WORK ITEM
Report every line in the records below that holds the word "negb".

== == ==

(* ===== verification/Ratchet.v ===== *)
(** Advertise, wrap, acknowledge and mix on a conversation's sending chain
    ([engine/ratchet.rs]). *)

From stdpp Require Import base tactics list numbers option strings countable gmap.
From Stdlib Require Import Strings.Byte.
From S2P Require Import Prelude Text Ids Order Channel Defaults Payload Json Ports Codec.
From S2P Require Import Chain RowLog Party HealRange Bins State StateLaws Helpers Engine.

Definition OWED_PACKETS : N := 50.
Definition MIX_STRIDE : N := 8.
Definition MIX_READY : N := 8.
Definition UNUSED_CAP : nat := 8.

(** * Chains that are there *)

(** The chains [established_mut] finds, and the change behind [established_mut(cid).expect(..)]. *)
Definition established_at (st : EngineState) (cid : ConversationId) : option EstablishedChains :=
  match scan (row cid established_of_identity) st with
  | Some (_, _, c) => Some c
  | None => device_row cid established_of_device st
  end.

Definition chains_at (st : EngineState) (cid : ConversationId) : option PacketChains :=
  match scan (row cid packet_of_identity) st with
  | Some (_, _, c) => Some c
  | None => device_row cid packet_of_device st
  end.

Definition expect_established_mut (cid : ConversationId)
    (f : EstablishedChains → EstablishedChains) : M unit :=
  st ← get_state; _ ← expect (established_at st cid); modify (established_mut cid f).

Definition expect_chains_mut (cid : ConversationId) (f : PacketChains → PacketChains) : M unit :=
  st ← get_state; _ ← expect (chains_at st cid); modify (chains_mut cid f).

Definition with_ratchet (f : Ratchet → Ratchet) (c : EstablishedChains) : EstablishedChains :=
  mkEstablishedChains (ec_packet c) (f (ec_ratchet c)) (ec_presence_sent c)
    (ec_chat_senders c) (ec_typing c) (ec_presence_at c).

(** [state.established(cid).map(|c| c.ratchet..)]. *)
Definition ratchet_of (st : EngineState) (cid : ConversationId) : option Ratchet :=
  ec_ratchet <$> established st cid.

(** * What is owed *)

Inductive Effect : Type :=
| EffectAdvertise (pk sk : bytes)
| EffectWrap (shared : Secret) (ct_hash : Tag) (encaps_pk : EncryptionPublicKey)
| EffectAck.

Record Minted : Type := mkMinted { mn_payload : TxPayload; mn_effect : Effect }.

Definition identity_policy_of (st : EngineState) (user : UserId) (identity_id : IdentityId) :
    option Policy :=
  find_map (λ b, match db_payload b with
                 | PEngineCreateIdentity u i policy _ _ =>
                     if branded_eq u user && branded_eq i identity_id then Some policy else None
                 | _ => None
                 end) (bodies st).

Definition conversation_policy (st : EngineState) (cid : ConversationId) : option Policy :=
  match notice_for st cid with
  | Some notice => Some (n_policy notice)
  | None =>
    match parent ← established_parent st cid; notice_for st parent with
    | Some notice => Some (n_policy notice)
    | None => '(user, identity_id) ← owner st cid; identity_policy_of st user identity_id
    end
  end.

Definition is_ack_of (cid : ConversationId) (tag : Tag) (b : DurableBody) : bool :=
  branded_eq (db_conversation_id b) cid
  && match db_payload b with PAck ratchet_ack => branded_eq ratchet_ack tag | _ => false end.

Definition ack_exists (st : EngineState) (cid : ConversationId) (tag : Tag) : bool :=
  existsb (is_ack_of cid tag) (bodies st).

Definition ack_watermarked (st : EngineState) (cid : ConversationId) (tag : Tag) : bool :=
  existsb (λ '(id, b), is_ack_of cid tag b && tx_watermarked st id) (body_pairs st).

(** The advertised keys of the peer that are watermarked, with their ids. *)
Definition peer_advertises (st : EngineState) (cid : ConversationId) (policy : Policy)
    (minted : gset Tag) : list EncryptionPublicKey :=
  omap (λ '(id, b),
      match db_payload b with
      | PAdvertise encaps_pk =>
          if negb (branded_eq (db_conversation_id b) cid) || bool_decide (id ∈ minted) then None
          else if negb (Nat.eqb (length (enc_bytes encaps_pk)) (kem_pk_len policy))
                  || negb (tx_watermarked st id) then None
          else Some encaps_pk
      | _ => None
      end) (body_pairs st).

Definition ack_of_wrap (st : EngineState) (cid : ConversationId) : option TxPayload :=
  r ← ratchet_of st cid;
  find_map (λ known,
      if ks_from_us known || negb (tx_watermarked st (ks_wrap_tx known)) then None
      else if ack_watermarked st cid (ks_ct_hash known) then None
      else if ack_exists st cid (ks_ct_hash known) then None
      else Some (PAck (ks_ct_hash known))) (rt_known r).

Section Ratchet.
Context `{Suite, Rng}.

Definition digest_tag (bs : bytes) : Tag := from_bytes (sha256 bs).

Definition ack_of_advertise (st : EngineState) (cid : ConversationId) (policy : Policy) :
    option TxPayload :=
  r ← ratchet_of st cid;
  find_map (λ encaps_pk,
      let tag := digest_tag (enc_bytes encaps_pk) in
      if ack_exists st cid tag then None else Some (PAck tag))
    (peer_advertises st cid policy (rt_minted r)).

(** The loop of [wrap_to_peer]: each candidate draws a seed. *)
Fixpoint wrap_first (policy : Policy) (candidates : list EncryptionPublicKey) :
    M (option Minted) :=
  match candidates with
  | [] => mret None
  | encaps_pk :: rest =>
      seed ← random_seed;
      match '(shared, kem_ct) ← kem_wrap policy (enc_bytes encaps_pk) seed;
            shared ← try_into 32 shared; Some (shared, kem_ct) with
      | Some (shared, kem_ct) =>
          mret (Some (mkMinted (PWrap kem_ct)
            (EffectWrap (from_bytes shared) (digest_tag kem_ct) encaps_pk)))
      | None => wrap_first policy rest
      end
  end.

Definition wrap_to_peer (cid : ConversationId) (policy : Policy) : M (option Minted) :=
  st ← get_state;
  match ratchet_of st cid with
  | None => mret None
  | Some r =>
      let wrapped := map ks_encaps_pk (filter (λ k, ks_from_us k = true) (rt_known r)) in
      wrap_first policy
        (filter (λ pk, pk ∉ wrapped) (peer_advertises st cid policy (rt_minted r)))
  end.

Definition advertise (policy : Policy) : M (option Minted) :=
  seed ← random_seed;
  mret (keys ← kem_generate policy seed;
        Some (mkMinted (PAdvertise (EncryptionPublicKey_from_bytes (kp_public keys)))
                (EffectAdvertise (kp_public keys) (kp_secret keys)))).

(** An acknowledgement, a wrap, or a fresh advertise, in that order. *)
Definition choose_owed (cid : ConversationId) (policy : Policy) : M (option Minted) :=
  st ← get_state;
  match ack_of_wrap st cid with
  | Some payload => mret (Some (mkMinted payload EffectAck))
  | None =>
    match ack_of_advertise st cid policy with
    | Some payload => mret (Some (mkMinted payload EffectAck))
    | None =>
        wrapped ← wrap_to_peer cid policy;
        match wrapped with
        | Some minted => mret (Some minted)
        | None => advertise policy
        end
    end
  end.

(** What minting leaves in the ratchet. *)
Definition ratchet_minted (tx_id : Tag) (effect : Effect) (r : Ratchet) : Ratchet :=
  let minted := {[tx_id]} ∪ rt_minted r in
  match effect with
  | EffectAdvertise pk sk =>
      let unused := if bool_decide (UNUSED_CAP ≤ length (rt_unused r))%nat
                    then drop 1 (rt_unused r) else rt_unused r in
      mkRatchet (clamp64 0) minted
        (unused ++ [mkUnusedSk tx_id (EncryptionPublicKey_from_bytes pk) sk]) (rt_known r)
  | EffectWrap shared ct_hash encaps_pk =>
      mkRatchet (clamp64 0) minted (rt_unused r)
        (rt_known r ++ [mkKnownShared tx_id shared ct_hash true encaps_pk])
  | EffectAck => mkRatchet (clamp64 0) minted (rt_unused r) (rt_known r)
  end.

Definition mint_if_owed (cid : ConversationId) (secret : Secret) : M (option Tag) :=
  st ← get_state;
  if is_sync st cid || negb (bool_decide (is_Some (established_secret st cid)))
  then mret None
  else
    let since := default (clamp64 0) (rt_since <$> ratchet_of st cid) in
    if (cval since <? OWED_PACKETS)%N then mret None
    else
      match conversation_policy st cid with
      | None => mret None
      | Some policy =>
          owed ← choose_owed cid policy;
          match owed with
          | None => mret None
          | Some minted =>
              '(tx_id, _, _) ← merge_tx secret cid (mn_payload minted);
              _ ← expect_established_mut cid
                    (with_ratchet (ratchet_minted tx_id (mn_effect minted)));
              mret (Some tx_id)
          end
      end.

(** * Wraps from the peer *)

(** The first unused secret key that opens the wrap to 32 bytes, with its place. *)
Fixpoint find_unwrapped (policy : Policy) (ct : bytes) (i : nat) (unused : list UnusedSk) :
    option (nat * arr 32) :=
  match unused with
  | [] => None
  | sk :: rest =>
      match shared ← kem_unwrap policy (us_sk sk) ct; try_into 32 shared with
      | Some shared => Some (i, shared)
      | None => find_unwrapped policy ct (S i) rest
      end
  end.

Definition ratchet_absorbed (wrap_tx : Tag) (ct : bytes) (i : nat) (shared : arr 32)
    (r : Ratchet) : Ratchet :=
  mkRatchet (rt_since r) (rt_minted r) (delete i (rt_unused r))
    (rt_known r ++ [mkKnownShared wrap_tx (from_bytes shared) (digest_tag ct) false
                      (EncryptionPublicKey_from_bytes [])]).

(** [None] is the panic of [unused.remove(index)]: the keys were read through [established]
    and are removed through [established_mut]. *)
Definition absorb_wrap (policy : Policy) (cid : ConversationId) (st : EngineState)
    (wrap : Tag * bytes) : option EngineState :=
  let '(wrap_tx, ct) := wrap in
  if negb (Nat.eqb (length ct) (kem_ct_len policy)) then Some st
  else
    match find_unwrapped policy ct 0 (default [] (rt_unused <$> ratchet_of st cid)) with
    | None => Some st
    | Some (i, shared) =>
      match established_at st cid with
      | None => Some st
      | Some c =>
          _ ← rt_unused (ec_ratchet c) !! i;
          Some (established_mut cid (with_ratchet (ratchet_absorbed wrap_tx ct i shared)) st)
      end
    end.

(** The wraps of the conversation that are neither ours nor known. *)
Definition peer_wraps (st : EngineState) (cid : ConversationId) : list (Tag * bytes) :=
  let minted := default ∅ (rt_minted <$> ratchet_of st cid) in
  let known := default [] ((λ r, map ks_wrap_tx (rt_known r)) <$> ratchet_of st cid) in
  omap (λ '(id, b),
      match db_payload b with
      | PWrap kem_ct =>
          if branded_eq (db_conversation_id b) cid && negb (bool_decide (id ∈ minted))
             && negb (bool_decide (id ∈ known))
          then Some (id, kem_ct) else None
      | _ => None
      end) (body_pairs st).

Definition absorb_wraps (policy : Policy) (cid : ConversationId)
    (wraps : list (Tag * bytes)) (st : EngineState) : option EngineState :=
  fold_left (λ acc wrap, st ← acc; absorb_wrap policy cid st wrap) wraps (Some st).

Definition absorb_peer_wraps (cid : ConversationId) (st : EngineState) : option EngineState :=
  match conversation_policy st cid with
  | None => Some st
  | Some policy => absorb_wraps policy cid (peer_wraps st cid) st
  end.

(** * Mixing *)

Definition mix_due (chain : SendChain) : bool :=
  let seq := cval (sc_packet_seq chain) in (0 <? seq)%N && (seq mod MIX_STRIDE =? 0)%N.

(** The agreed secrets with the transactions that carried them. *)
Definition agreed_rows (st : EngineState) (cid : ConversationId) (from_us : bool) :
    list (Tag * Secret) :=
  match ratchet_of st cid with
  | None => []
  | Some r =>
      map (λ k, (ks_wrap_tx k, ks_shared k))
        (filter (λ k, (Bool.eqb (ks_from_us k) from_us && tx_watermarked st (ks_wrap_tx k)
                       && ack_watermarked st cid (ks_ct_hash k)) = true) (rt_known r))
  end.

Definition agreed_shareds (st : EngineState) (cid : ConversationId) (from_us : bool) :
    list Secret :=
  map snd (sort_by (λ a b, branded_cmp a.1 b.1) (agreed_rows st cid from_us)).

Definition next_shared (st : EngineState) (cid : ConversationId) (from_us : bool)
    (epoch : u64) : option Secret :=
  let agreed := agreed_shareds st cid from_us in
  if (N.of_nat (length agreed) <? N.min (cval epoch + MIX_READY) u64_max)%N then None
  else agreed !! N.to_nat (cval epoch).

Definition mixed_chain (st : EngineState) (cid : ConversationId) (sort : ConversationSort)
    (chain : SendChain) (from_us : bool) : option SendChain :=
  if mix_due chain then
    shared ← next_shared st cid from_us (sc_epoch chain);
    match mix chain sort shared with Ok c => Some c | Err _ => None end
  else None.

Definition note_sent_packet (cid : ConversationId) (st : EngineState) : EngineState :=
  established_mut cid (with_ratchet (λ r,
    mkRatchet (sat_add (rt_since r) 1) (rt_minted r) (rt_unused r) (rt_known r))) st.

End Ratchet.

== == ==

EXERCISE SOLUTION
          if negb (branded_eq (db_conversation_id b) cid) || bool_decide (id ∈ minted) then None
          else if negb (Nat.eqb (length (enc_bytes encaps_pk)) (kem_pk_len policy))
                  || negb (tx_watermarked st id) then None
      if ks_from_us known || negb (tx_watermarked st (ks_wrap_tx known)) then None
  if is_sync st cid || negb (bool_decide (is_Some (established_secret st cid)))
  if negb (Nat.eqb (length ct) (kem_ct_len policy)) then Some st
          if branded_eq (db_conversation_id b) cid && negb (bool_decide (id ∈ minted))
             && negb (bool_decide (id ∈ known))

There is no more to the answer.